*BRIEF*. The records below hold a stretch from the line with "Proof. induction 1" through the line with "let n := SandboxAllowSet6Name"; return exactly those lines, ends included, and nothing more.

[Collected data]
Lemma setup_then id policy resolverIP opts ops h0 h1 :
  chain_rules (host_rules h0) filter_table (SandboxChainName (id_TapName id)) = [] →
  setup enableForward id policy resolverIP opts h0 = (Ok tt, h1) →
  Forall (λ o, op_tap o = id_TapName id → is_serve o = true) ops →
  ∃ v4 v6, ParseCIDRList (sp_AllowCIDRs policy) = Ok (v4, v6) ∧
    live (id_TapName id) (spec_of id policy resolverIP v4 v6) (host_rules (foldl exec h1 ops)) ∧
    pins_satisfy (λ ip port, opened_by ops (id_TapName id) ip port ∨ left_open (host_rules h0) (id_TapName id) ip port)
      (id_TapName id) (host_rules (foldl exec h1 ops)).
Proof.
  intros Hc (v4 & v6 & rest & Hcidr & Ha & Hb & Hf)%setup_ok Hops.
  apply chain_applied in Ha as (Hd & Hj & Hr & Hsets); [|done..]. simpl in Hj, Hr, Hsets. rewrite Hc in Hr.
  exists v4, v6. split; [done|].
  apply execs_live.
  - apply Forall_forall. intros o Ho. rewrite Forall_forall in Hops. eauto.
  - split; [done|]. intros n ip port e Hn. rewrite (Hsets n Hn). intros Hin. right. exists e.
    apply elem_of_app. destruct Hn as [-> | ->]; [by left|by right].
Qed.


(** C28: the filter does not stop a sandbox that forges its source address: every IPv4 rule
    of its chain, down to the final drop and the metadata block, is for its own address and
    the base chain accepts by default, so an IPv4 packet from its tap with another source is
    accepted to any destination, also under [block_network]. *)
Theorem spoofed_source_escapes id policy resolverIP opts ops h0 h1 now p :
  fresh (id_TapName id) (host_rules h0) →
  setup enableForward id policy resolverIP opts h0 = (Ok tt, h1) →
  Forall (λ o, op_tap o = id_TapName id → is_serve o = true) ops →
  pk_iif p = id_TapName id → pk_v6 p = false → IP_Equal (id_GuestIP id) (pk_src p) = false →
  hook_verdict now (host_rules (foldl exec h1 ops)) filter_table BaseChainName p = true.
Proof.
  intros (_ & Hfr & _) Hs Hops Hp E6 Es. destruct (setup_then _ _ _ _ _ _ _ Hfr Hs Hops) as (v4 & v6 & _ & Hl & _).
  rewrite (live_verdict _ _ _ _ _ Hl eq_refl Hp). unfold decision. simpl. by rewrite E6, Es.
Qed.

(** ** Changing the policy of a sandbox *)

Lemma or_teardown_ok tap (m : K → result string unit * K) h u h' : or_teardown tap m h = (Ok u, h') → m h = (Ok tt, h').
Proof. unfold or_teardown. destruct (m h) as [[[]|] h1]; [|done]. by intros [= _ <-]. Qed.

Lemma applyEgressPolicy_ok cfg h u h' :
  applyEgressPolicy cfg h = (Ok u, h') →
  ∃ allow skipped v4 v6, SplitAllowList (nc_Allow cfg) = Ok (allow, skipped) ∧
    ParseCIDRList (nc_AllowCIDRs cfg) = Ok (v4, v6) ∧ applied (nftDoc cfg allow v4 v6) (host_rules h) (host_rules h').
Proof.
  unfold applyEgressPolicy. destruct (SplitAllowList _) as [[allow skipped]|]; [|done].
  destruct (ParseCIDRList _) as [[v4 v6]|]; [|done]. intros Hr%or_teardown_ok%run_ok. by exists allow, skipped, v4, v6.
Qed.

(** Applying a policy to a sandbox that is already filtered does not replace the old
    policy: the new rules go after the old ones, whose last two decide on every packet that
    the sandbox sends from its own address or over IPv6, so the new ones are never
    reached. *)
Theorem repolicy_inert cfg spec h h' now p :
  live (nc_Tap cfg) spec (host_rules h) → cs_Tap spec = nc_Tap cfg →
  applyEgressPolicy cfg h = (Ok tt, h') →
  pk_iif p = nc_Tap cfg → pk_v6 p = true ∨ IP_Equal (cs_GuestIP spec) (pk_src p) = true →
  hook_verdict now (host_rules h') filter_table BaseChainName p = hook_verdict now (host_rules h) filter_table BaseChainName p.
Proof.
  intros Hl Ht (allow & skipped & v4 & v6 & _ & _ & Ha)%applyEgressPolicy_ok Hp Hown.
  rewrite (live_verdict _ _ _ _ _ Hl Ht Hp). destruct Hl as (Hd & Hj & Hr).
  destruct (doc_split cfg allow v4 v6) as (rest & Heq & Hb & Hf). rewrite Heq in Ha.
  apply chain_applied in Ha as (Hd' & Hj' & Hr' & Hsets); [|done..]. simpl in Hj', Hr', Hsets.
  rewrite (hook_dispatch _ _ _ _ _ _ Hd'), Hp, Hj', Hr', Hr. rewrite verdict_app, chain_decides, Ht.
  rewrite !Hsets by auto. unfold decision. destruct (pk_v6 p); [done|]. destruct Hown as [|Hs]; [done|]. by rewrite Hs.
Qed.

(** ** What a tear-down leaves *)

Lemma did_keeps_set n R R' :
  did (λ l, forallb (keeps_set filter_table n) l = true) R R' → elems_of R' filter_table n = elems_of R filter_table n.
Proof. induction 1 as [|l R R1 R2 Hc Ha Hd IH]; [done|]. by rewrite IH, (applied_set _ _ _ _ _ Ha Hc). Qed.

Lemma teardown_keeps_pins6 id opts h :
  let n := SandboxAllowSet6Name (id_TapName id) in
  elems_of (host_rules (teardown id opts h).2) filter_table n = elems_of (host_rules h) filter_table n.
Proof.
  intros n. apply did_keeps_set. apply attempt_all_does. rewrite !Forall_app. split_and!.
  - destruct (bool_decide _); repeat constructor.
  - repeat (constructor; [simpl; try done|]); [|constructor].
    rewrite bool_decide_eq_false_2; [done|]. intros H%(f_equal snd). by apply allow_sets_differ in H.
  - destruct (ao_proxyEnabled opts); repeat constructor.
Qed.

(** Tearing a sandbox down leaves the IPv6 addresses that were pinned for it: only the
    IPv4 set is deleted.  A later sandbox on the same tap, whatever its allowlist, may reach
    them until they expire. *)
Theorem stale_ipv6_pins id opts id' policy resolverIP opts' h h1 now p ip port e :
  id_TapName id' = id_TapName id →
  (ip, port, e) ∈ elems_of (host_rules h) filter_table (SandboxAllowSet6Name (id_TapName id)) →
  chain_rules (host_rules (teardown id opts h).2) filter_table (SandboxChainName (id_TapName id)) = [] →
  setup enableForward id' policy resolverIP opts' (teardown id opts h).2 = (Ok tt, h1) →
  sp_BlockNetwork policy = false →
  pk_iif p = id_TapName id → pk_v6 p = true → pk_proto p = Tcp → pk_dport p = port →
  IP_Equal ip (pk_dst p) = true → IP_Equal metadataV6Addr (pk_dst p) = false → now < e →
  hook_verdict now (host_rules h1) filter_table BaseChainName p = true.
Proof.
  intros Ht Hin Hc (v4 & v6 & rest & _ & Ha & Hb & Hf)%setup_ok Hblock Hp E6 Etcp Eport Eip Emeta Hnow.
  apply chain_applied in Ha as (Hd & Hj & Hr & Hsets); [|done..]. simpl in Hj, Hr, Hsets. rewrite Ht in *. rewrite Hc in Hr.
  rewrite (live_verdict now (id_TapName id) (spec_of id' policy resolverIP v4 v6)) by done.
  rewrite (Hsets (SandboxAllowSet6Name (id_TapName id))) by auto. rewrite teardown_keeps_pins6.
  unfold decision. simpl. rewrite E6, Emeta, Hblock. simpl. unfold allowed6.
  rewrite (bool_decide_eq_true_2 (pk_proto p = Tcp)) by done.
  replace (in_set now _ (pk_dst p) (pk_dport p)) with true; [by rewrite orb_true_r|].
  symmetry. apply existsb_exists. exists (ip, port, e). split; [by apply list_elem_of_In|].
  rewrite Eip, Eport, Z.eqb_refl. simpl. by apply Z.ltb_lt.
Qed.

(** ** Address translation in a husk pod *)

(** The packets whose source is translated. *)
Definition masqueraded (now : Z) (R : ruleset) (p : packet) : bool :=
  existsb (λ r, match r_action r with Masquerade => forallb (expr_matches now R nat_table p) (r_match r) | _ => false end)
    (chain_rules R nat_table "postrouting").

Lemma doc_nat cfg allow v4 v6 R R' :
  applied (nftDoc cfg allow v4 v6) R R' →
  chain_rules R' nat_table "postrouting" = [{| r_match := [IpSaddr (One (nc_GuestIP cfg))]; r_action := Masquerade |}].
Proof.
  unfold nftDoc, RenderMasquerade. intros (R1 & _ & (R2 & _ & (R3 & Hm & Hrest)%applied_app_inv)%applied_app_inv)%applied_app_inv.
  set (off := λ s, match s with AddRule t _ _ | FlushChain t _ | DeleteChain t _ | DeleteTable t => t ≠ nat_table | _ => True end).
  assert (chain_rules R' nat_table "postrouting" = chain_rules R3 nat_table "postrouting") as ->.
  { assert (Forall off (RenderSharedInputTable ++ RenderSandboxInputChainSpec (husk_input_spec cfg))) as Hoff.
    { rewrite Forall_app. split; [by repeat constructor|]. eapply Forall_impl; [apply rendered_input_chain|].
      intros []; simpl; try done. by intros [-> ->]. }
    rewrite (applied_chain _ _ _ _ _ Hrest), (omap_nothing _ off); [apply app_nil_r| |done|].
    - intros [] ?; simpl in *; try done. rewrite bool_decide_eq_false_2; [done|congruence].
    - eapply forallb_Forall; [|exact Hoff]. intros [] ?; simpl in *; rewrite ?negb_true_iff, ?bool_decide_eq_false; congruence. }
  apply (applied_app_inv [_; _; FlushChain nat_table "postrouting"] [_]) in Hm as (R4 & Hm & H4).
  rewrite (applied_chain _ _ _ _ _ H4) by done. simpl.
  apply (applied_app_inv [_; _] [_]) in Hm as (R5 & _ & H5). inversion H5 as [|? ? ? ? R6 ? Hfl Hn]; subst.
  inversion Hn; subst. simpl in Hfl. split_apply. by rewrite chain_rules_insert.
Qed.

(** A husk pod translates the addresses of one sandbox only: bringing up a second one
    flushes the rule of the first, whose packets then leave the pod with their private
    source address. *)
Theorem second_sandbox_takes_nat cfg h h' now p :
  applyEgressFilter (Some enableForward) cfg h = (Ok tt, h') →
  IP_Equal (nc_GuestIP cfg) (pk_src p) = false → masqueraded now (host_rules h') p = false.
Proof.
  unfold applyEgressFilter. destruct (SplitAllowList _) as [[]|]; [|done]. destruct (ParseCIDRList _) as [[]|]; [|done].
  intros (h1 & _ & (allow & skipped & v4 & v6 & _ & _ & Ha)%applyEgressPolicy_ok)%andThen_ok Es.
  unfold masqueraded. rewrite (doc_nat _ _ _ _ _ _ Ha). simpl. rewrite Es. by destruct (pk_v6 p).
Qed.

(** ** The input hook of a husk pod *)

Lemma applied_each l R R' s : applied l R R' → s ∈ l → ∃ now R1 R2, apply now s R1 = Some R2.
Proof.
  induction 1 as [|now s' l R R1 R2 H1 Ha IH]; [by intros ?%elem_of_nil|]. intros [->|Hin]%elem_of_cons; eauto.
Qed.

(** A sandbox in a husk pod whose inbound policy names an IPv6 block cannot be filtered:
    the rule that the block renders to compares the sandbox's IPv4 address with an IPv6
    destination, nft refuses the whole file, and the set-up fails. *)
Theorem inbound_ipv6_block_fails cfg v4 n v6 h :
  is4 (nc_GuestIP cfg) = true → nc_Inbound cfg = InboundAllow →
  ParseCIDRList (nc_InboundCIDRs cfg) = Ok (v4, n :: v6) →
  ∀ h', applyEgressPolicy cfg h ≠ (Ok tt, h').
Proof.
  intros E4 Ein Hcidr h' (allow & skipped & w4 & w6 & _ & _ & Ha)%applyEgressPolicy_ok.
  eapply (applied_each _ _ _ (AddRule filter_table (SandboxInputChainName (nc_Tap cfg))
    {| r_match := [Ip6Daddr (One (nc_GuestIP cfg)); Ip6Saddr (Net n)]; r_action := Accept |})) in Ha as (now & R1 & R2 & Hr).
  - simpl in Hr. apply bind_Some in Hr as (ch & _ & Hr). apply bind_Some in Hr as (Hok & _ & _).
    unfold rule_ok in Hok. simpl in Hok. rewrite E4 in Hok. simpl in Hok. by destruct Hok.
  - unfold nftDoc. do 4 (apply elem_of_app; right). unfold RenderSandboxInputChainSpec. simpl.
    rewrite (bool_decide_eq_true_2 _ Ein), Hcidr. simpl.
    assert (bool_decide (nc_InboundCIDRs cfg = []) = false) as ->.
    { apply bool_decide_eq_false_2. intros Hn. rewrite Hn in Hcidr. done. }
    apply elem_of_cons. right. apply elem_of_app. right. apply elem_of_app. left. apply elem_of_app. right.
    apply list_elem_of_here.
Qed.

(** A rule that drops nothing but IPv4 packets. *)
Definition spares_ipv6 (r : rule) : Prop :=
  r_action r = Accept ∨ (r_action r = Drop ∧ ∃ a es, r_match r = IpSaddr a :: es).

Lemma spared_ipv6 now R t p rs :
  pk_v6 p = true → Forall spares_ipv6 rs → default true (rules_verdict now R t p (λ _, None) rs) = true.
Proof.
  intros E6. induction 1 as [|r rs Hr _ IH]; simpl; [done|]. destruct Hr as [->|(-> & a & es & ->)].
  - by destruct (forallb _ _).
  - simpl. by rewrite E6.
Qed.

*ANSWER BOX*.
Proof. induction 1 as [|l R R1 R2 Hc Ha Hd IH]; [done|]. by rewrite IH, (applied_set _ _ _ _ _ Ha Hc). Qed.

Lemma teardown_keeps_pins6 id opts h :
  let n := SandboxAllowSet6Name (id_TapName id) in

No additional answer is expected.